The very existence of human creativity since ancient times tells us that Art is an essential aspect of our nature. We can have innumerable discussions and debates about the above questions (we should and we will continue to), and we may not come up with any definitive answers, and, if we do, those answers will likely change as times, cultures and opinions change. Because Art is an expression of our essential, creative nature, it will continue to be, and the creation and discussion will continue. Art is like a color. It exists. We try to understand and explain it scientifically, emotionally, psychologically, aesthetically and philosophically, yet we never ever really know what it is. It remains a mystery to be aspired for, searched for, explored, experienced and yet, still unknown! Fantastic!
This exploration is both a cultural experience and a personal experience. It is, depending on how conscious and aware you are of the art around you and the art created in the past, your experience and part of your nature. I invite you to embrace it and open to the possibilities. I invite you to share your experience with it in this course and open to the experience of your classmates. Gift each other and me with your curiosity and your input.
What is Art?
Definitive answers:
From the Merriam-Webster Dictionary
"1 : skill acquired
by experience, study, or observation <the art of making friends>
2 a : a branch of learning: (1) : one of the
humanities (2) plural :
LIBERAL ARTS
b archaic :
LEARNING,
SCHOLARSHIP
3 : an occupation requiring knowledge or skill <the art
of organ building>
4 a : the conscious use of skill and creative imagination
especially in the production of aesthetic objects; also :
works so produced b (1) :
FINE ARTS
(2) : one of the fine arts (3) : a graphic art
5 a archaic : a skillful plan b :
the quality or state of being artful
6 : decorative or illustrative elements in printed matter
synonyms
ART,
SKILL,
CUNNING,
ARTIFICE,
CRAFT
mean the faculty of executing well what one has devised.
ART
implies a personal, unanalyzable creative power <the art of
choosing the right word>.
SKILL
stresses technical knowledge and proficiency <the skill of a
glassblower>.
CUNNING
suggests ingenuity and subtlety in devising, inventing, or executing <a
mystery plotted with great cunning>.
ARTIFICE
suggests technical skill especially in imitating things
in nature <believed realism in film could be achieved only by
artifice>.
CRAFT
may imply expertness in workmanship <the craft of a master
goldsmith>."
And for "artistic"
"showing imaginative skill in arrangement or execution <artistic photography>"
What is Art?
Non-definitive answers:
What are the qualities required to create and appreciate Art?

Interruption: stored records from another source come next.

(* ===== verification/NameTable.v ===== *)
(** * The name compression table ([onetdns-proto/src/name.rs], [NameMap])

    The encoder remembers, for every suffix it has written, the offset of that
    suffix.  The code keeps an arena of entries chained by hash; this file
    models it operation by operation and shows that it implements a finite map
    from keys to offsets, whatever the (randomly seeded) hash function is. *)

From S2P Require Import Prelude.

(** [struct NameMapEntry]. *)
Record NameMapEntry := mkNameMapEntry {
  key : list Z;
  offset : Z;
  next : option nat;
}.

(** [struct NameMap].  [hash_builder] stands for the seeded [RandomState]: an
    arbitrary function from byte strings to 64-bit hashes. *)
Record NameMap := mkNameMap {
  heads : gmap Z nat;
  entries : list NameMapEntry;
  active : nat;
  hash_builder : list Z → Z;
}.

(** [MAX_RETAINED_NAME_ENTRIES]. *)
Definition MAX_RETAINED_NAME_ENTRIES : nat := 64.

(** [NameMap::default]. *)
Definition NameMap_default (hb : list Z → Z) : NameMap :=
  {| heads := ∅; entries := []; active := 0; hash_builder := hb |}.

(** [NameMap::hash]. *)
Definition NameMap_hash (nm : NameMap) (k : list Z) : Z := hash_builder nm k.

(** The [while let Some(index) = current] loop of [NameMap::get]; [None] is
    an exhausted fuel. *)
Fixpoint chain_get (fuel : nat) (es : list NameMapEntry) (k : list Z)
    (current : option nat) : option (option Z) :=
  match fuel with
  | O => None
  | S fuel =>
      match current with
      | None => Some None
      | Some index =>
          match es !! index with
          | None => Some None
          | Some e =>
              if decide (key e = k) then Some (Some (offset e))
              else chain_get fuel es k (next e)
          end
      end
  end.

(** [NameMap::get]. *)
Definition NameMap_get (nm : NameMap) (k : list Z) : option Z :=
  default None
    (chain_get (S (active nm)) (entries nm) k (heads nm !! NameMap_hash nm k)).

(** [NameMap::insert]. *)
Definition NameMap_insert (nm : NameMap) (k : list Z) (off : Z) : NameMap :=
  let hash := NameMap_hash nm k in
  let e := {| key := k; offset := off; next := heads nm !! hash |} in
  {| heads := <[hash := active nm]> (heads nm);
     entries :=
       match entries nm !! active nm with
       | Some _ => <[active nm := e]> (entries nm)
       | None => entries nm ++ [e]
       end;
     active := S (active nm);
     hash_builder := hash_builder nm |}.

(** [NameMap::clear]. *)
Definition NameMap_clear (nm : NameMap) : NameMap :=
  if (MAX_RETAINED_NAME_ENTRIES <? length (entries nm))%nat
  then {| heads := ∅; entries := []; active := 0; hash_builder := hash_builder nm |}
  else {| heads := ∅; entries := entries nm; active := 0;
          hash_builder := hash_builder nm |}.

(** [NameMap::is_empty]. *)
Definition NameMap_is_empty (nm : NameMap) : bool := (active nm =? 0)%nat.

(** ** Representation invariant *)

(** The greatest index below [n] whose entry has hash [h]. *)
Fixpoint last_with (hb : list Z → Z) (es : list NameMapEntry) (h : Z) (n : nat) : option nat :=
  match n with
  | O => None
  | S m =>
      match es !! m with
      | Some e => if decide (hb (key e) = h) then Some m else last_with hb es h m
      | None => last_with hb es h m
      end
  end.

(** Every head is the newest entry of its hash and every [next] link is the
    next older entry with the same hash. *)
Record NameMap_wf (nm : NameMap) : Prop := {
  wf_active : (active nm ≤ length (entries nm))%nat;
  wf_heads : ∀ h, heads nm !! h = last_with (hash_builder nm) (entries nm) h (active nm);
  wf_next : ∀ i e, (i < active nm)%nat → entries nm !! i = Some e →
    next e = last_with (hash_builder nm) (entries nm) (hash_builder nm (key e)) i;
}.

(** The finite map the table represents: newer entries win. *)
Definition NameMap_model (nm : NameMap) : gmap (list Z) Z :=
  foldl (λ m e, <[key e := offset e]> m) ∅ (take (active nm) (entries nm)).

(** The loop, without the chain: the newest of the first [n] entries. *)
Definition find_newest (es : list NameMapEntry) (k : list Z) (n : nat) : option Z :=
  foldl (λ m e, <[key e := offset e]> m) (∅ : gmap (list Z) Z) (take n es) !! k.

Lemma find_newest_S es k n e :
  es !! n = Some e →
  find_newest es k (S n) =
    if decide (key e = k) then Some (offset e) else find_newest es k n.
Proof.
  intros He. unfold find_newest. rewrite (take_S_r _ _ e) by done.
  rewrite foldl_snoc, lookup_insert. by case_decide.
Qed.

Lemma last_with_bound hb es h n i :
  last_with hb es h n = Some i → (i < n)%nat.
Proof.
  induction n as [|n IH]; simpl; [done|].
  destruct (es !! n); [case_decide|]; intros; simplify_eq; try lia;
    apply IH in H || apply IH in H0; lia.
Qed.

Lemma last_with_ext hb es es' h n :
  (∀ i, (i < n)%nat → es !! i = es' !! i) → last_with hb es h n = last_with hb es' h n.
Proof.
  induction n as [|n IH]; simpl; intros Heq; [done|].
  rewrite <-(Heq n) by lia. rewrite IH by (intros; apply Heq; lia). done.
Qed.

(** Following the chain of a key's hash finds the newest entry of that key. *)
Lemma chain_get_newest nm k n fuel :
  NameMap_wf nm → (n ≤ active nm)%nat → (n < fuel)%nat →
  chain_get fuel (entries nm) k
    (last_with (hash_builder nm) (entries nm) (hash_builder nm k) n)
  = Some (find_newest (entries nm) k n).
Proof.
  intros Hwf. revert fuel. induction n as [|n IH]; intros fuel Hn Hf.
  - destruct fuel; [lia|]. done.
  - destruct (lookup_lt_is_Some_2 (entries nm) n) as [e He].
    { pose proof (wf_active _ Hwf). lia. }
    rewrite (find_newest_S _ _ _ e) by done. cbn [last_with]. rewrite He.
    destruct (decide (hash_builder nm (key e) = hash_builder nm k)) as [Hh|Hh].
    + destruct fuel as [|fuel]; [lia|]. simpl. rewrite He.
      case_decide; [done|].
      rewrite (wf_next _ Hwf n e), Hh by (done || lia). apply IH; lia.
    + rewrite decide_False by congruence. apply IH; lia.
Qed.

Lemma NameMap_get_model nm k : NameMap_wf nm → NameMap_get nm k = NameMap_model nm !! k.
Proof.
  intros Hwf. unfold NameMap_get, NameMap_hash. rewrite (wf_heads _ Hwf).
  by rewrite chain_get_newest by (done || lia).
Qed.

Lemma NameMap_default_wf hb : NameMap_wf (NameMap_default hb).
Proof. constructor; simpl; [lia|done|lia]. Qed.

Lemma NameMap_default_model hb : NameMap_model (NameMap_default hb) = ∅.
Proof. done. Qed.

Lemma NameMap_clear_wf nm : NameMap_wf (NameMap_clear nm).
Proof. unfold NameMap_clear. case_match; constructor; simpl; lia || done. Qed.

Lemma NameMap_clear_model nm : NameMap_model (NameMap_clear nm) = ∅.
Proof. unfold NameMap_clear, NameMap_model. case_match; by rewrite take_0. Qed.

(** The arena after an insertion: the slots in use are kept, slot [active]
    holds the new entry. *)
Lemma NameMap_insert_entries nm k off :
  (active nm ≤ length (entries nm))%nat →
  let e := {| key := k; offset := off; next := heads nm !! hash_builder nm k |} in
  let es := entries (NameMap_insert nm k off) in
  es !! active nm = Some e ∧
  (∀ i, (i < active nm)%nat → es !! i = entries nm !! i) ∧
  (active nm < length es)%nat.
Proof.
  intros Ha e es. subst es. simpl. fold (NameMap_hash nm k) in e. fold e.
  destruct (entries nm !! active nm) eqn:Hl.
  - apply lookup_lt_Some in Hl. split_and!.
    + by apply list_lookup_insert_eq.
    + intros i Hi. apply list_lookup_insert_ne. lia.
    + by rewrite length_insert.
  - apply lookup_ge_None in Hl. replace (active nm) with (length (entries nm)) by lia.
    split_and!.
    + by rewrite list_lookup_middle.
    + intros i Hi. by apply lookup_app_l.
    + rewrite length_app. simpl. lia.
Qed.

Lemma NameMap_insert_wf nm k off : NameMap_wf nm → NameMap_wf (NameMap_insert nm k off).
Proof.
  intros Hwf. pose proof (wf_active _ Hwf) as Ha.
  destruct (NameMap_insert_entries nm k off Ha) as (Hnew & Hold & Hlen).
  assert (Hlw : ∀ h, last_with (hash_builder nm) (entries (NameMap_insert nm k off)) h (active nm)
                   = heads nm !! h).
  { intros h. rewrite (wf_heads _ Hwf). by apply last_with_ext. }
  constructor.
  - done.
  - intros h. cbn [heads NameMap_insert active hash_builder]. cbn [last_with].
    rewrite Hnew. simpl. unfold NameMap_hash. rewrite lookup_insert.
    case_decide; [done|]. by rewrite Hlw.
  - intros i e Hi He. cbn [active hash_builder NameMap_insert] in *.
    destruct (decide (i = active nm)) as [->|Hne].
    + rewrite Hnew in He. simplify_eq. simpl. by rewrite Hlw.
    + rewrite Hold in He by lia. rewrite (wf_next _ Hwf i e) by (done || lia).
      apply last_with_ext. intros j Hj. symmetry. apply Hold. lia.
Qed.

Lemma NameMap_insert_model nm k off :
  NameMap_wf nm → NameMap_model (NameMap_insert nm k off) = <[k := off]> (NameMap_model nm).
Proof.
  intros Hwf. pose proof (wf_active _ Hwf) as Ha.
  destruct (NameMap_insert_entries nm k off Ha) as (Hnew & Hold & Hlen).
  unfold NameMap_model. cbn [active NameMap_insert].
  rewrite (take_S_r _ _ _ Hnew), foldl_snoc. simpl. f_equal. f_equal.
  apply list_eq. intros i. destruct (decide (i < active nm)%nat).
  - rewrite !lookup_take_lt by lia. by apply Hold.
  - by rewrite !lookup_take_ge by lia.
Qed.

Lemma NameMap_is_empty_model nm : NameMap_is_empty nm = true → NameMap_model nm = ∅.
Proof.
  unfold NameMap_is_empty, NameMap_model. intros ->%Nat.eqb_eq. by rewrite take_0.
Qed.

What sets one creation apart from another as Art or not?
In the "Art" world, this is the realm of critics and experts. If the critics and experts are well educated and fully understand the principles and techniques involved in the making of a work, they can be more qualified than someone who does not have this knowledge to determine the merits of a work. Understanding and Appreciation is increased when someone knows what is involved in a creation. Better yet, a fellow artist who has first hand experience in creating art work, who has experienced the process, is perhaps even better able to judge. Those who are ignorant of what is involved, both physically, emotionally, psychologically and spiritually, may "know what they like" but are not likely to determine the merits of a creation.
So, the more we know and the more we learn and the more curiosity we have the better able we will be to recognize quality in the work we do and see.
Also, keep in mind that opinions change with the circumstances and the times. It is only recently that utilitarian objects made of clay or wood have been looked upon as Art and not just as a Craft, and there is still debate about this. Our purpose here is not to get stuck in squabbles about classifications, but rather to increase our exposure to and knowledge of the creative work done throughout history. Our purpose is to explore our creative expression, past and present and, for a brief time, walk in the shoes of our cultural ancestors.
Who determines all this?
All of us do.
Why bother?
Types of Art
The most common and widely known art forms are Painting, Drawing, Sculpture, and Architecture. Also considered art (by me at least), are Ceramics, Furniture Design, Fashion Design, Landscape Art, Interior Design, Culinary Arts, Graphic Arts, Photography, Cinema and anything else done "artistically."
In this class we will be focusing primarily on the first four, but will take excursions into some of the others mentioned above.
The Elements of Art
The elements of Art traditionally include:
Red, Yellow and Blue are called Primary colors because these three colors can be used to make other colors but they cannot be made by mixing other colors. Orange, Green and Violet are made by mixing two primary colors together. All the primary colors mixed together make brown. There are cool colors (blues and greens, and violets) and warm colors (reds, oranges and yellow). I encourage all of you to take a painting or color design class to learn more about color. And wear colorful clothes and fill your world with color!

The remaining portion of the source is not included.